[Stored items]
□ □ □ □

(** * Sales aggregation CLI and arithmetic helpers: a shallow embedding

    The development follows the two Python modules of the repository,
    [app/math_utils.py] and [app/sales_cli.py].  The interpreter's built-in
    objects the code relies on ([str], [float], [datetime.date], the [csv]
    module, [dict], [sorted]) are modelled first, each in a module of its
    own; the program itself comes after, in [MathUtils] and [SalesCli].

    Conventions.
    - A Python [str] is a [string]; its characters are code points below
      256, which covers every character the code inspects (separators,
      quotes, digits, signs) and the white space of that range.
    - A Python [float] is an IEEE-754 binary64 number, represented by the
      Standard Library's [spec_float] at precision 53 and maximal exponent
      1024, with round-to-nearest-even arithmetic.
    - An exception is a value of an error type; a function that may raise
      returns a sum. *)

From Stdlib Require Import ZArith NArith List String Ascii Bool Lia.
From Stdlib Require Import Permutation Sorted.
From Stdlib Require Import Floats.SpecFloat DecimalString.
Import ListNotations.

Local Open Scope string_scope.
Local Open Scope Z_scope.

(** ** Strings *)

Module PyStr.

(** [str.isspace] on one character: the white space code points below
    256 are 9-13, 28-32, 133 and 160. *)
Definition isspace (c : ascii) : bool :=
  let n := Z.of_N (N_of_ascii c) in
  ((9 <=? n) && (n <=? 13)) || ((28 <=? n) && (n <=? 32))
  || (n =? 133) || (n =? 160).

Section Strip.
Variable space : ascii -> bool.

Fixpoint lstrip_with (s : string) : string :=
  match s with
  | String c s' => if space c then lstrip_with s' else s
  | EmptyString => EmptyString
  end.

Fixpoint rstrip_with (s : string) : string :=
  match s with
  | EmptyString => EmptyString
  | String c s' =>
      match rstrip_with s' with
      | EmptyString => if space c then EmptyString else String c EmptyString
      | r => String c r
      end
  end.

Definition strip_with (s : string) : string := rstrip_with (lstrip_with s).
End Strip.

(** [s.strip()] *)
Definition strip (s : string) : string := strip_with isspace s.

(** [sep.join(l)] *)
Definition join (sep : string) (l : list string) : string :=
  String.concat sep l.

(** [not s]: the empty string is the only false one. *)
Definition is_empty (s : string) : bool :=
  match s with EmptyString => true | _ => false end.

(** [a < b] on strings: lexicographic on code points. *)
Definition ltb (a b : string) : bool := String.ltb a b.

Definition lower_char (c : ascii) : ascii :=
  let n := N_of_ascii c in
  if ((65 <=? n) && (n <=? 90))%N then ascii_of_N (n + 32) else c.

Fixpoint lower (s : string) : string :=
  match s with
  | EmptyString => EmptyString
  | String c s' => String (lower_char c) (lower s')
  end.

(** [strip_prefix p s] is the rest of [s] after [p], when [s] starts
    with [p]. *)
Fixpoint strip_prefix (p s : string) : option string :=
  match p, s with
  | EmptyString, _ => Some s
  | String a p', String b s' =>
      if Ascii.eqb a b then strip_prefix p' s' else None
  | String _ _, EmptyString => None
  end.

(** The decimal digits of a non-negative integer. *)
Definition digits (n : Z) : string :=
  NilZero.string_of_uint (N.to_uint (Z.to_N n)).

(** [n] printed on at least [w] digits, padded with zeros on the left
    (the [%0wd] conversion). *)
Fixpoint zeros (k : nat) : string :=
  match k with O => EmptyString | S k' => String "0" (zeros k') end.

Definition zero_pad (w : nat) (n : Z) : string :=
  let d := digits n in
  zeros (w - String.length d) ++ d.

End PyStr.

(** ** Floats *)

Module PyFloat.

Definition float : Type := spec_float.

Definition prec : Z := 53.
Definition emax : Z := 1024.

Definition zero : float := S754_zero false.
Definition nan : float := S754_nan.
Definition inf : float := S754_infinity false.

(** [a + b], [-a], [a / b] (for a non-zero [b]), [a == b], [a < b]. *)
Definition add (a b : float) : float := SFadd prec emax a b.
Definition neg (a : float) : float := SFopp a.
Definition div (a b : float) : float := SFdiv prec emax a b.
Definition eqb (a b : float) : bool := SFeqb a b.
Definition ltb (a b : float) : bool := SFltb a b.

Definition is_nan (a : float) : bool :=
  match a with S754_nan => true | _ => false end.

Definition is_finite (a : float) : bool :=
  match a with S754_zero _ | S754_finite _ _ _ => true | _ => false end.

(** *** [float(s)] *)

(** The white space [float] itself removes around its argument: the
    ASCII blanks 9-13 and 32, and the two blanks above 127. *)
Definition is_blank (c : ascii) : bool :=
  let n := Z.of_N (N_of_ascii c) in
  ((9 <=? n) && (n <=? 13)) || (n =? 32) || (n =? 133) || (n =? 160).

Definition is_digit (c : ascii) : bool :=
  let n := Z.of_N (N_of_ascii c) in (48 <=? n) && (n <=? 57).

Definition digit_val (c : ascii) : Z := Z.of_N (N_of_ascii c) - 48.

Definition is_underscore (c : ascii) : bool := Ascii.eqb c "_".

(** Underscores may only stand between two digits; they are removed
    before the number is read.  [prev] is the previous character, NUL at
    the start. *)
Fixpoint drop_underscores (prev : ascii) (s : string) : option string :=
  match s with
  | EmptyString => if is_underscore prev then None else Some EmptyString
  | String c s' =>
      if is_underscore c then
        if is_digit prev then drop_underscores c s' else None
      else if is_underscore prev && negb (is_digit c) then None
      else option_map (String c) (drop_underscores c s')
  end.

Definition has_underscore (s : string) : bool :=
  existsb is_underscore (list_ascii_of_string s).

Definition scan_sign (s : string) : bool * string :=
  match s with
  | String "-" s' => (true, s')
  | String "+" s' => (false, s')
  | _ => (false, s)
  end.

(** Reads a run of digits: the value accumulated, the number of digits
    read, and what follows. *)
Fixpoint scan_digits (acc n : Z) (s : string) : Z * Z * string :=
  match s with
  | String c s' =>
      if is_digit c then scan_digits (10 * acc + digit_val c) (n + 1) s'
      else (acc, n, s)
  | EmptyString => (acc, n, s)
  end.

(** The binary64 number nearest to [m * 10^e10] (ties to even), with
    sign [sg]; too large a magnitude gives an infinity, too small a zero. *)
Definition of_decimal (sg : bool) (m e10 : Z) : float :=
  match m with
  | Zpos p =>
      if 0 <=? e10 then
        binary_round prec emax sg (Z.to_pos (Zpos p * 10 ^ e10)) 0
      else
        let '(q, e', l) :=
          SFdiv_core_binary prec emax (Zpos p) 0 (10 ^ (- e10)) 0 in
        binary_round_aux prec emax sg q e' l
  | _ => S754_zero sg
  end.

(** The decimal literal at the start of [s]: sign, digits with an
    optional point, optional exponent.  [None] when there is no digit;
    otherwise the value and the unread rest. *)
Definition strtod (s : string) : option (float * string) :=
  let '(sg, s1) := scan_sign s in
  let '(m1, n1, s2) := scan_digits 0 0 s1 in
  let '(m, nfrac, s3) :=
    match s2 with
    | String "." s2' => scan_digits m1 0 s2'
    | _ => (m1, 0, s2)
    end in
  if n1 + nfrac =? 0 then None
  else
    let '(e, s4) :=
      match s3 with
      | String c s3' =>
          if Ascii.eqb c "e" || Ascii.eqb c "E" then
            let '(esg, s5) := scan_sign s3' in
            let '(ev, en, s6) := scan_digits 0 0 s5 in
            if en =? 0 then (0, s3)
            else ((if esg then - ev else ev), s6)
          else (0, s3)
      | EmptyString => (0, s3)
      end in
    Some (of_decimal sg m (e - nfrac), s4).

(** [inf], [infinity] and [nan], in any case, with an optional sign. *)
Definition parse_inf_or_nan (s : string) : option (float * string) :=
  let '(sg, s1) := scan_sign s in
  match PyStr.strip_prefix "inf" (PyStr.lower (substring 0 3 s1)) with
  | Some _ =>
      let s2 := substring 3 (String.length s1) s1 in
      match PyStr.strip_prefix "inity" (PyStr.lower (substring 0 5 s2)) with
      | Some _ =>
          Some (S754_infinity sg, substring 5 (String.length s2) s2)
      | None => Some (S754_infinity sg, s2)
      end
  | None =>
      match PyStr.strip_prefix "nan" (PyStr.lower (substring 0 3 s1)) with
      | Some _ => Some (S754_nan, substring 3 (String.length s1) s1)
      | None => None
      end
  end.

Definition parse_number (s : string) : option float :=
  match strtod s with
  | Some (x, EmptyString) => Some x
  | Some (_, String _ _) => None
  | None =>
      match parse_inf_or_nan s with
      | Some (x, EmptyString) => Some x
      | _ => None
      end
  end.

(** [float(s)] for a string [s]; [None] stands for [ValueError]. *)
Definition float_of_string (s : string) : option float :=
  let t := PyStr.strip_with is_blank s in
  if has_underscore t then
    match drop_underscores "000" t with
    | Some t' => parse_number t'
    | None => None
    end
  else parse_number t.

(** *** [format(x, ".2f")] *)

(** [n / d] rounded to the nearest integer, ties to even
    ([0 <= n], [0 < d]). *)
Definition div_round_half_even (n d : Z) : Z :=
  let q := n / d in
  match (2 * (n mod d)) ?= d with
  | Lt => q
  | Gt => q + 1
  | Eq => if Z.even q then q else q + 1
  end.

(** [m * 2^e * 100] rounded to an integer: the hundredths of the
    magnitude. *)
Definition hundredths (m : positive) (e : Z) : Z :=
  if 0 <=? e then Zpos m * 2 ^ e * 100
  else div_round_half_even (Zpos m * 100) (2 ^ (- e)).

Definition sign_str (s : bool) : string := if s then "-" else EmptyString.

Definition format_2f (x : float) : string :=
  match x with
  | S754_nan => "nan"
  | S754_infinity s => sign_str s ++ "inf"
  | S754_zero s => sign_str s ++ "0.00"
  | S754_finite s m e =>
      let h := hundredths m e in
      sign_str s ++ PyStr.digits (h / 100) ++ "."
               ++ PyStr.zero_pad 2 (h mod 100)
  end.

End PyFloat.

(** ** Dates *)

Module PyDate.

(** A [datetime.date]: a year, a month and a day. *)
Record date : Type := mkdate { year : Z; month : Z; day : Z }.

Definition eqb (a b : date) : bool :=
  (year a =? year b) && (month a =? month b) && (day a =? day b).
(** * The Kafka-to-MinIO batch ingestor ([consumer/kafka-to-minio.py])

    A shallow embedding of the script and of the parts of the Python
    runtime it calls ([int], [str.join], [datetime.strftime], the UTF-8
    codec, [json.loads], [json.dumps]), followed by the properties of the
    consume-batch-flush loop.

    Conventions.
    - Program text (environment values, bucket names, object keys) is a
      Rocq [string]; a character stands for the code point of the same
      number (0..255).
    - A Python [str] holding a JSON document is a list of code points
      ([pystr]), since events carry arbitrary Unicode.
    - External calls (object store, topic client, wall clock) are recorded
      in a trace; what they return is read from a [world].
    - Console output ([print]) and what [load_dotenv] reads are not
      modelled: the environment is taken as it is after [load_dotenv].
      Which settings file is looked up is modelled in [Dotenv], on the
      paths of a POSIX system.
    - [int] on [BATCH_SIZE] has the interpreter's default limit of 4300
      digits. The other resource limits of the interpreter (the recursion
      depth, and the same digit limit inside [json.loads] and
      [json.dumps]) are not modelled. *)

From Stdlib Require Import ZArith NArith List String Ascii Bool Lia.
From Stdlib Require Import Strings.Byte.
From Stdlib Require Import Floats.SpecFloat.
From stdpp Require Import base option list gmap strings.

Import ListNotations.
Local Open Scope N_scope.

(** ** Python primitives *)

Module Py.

□ □ □ □

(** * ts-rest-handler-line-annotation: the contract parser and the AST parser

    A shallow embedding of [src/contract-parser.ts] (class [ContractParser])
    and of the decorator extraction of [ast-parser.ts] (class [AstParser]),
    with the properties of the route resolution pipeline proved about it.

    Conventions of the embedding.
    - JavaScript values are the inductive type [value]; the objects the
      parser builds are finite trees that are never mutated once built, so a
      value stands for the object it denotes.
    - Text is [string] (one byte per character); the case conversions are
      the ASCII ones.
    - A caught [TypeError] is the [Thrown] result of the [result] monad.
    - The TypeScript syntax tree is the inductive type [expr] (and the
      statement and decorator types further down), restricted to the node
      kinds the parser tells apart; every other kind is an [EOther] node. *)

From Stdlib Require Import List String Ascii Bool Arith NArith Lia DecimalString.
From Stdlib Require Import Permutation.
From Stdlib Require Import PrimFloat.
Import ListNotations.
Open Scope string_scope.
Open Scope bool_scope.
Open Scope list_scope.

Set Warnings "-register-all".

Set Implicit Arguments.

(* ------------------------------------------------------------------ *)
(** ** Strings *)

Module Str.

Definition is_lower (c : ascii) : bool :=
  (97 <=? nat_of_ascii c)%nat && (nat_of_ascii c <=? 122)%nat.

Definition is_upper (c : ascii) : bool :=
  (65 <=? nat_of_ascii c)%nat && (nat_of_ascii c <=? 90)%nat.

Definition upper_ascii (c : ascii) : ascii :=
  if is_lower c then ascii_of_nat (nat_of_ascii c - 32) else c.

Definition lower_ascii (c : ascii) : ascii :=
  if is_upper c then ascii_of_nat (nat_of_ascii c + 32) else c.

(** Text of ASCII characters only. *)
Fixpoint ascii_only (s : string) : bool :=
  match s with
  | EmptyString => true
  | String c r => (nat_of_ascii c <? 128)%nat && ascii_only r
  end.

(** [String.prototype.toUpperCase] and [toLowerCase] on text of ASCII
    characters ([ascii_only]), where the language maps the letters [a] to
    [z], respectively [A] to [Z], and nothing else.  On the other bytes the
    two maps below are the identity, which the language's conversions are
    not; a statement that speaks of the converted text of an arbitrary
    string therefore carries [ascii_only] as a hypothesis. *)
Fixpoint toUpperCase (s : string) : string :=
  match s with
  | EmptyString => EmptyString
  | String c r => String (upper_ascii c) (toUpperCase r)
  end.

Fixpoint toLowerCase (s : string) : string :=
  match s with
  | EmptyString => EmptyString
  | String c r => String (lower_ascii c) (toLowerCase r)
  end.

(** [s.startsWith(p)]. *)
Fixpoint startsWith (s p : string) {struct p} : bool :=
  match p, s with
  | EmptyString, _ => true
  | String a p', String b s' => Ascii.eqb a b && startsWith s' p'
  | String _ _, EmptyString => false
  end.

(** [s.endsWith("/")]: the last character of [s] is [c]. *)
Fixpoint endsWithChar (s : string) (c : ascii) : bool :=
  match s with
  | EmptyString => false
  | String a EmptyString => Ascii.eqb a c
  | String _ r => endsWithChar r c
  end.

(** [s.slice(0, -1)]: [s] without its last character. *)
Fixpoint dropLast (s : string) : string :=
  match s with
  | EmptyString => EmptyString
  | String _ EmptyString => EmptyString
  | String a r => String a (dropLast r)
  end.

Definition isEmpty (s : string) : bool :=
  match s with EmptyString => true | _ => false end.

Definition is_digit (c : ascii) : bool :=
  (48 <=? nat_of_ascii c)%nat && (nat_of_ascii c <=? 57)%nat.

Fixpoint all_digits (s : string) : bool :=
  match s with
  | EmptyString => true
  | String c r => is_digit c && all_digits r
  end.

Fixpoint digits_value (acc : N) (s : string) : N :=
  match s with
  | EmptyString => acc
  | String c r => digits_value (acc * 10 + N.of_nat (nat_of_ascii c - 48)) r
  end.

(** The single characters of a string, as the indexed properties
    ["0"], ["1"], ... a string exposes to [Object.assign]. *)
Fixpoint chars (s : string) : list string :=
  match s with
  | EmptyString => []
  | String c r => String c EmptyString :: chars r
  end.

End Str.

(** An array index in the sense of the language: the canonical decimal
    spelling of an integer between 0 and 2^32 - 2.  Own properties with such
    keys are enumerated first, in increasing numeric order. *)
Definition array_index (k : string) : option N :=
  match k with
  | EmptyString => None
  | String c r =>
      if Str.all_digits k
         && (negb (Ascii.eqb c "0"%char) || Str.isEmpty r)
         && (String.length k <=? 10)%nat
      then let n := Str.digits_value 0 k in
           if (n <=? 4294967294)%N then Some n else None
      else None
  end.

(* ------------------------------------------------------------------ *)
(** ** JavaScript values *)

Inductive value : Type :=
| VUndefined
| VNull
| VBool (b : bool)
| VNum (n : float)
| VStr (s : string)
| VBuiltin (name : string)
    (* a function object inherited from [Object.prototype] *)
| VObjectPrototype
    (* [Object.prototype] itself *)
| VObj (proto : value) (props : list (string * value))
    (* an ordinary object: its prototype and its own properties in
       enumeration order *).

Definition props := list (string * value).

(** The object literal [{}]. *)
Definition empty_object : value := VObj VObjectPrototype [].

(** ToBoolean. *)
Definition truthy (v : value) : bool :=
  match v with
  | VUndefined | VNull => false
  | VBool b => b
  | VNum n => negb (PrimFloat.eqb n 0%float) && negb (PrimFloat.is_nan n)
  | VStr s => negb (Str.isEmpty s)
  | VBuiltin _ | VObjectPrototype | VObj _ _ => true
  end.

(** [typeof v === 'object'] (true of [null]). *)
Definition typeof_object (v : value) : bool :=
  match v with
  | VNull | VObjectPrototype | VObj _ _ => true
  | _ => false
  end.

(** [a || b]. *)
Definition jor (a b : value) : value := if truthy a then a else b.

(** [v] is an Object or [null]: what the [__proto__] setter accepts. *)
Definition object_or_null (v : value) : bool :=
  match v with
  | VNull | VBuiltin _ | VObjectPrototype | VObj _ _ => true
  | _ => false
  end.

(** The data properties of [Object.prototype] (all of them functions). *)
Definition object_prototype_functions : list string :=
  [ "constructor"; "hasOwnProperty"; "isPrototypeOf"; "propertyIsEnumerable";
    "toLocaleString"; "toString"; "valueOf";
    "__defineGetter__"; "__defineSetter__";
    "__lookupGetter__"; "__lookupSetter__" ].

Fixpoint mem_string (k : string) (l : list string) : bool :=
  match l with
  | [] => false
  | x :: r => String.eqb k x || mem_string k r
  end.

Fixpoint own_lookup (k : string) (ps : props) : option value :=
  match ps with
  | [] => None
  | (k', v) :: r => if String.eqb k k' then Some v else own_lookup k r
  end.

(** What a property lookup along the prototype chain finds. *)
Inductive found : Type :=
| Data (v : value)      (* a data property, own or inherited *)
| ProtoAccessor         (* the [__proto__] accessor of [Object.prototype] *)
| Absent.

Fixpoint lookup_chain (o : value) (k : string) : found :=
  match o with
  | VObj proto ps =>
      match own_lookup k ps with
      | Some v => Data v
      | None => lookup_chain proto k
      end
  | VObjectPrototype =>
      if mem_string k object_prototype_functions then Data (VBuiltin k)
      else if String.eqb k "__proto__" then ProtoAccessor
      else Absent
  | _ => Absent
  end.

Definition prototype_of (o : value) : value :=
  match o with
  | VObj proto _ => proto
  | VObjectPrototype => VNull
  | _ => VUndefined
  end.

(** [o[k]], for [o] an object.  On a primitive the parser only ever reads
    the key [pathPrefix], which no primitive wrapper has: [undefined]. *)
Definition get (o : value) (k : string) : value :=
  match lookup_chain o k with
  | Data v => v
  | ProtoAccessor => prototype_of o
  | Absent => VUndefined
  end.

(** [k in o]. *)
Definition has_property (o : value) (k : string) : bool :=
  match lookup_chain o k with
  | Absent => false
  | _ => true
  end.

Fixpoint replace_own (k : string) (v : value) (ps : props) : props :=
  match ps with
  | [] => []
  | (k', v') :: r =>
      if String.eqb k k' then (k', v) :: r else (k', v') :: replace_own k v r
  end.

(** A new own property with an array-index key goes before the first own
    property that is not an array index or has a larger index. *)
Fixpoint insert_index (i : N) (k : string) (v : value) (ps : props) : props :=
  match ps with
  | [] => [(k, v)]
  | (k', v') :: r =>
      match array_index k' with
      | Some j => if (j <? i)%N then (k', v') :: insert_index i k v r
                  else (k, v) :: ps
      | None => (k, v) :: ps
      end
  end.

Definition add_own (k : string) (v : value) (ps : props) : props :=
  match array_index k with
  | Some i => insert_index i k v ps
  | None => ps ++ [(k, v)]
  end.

□ □ □ □

__Your objective__.
Using the records above, restate word for word the lines from the one with "Definition format_2f (x" through the one with "number (0..255).", both included.

__Output of the task__.
Definition format_2f (x : float) : string :=
  match x with
  | S754_nan => "nan"
  | S754_infinity s => sign_str s ++ "inf"
  | S754_zero s => sign_str s ++ "0.00"
  | S754_finite s m e =>
      let h := hundredths m e in
      sign_str s ++ PyStr.digits (h / 100) ++ "."
               ++ PyStr.zero_pad 2 (h mod 100)
  end.

End PyFloat.

(** ** Dates *)

Module PyDate.

(** A [datetime.date]: a year, a month and a day. *)
Record date : Type := mkdate { year : Z; month : Z; day : Z }.

Definition eqb (a b : date) : bool :=
  (year a =? year b) && (month a =? month b) && (day a =? day b).
(** * The Kafka-to-MinIO batch ingestor ([consumer/kafka-to-minio.py])

    A shallow embedding of the script and of the parts of the Python
    runtime it calls ([int], [str.join], [datetime.strftime], the UTF-8
    codec, [json.loads], [json.dumps]), followed by the properties of the
    consume-batch-flush loop.

    Conventions.
    - Program text (environment values, bucket names, object keys) is a
      Rocq [string]; a character stands for the code point of the same
      number (0..255).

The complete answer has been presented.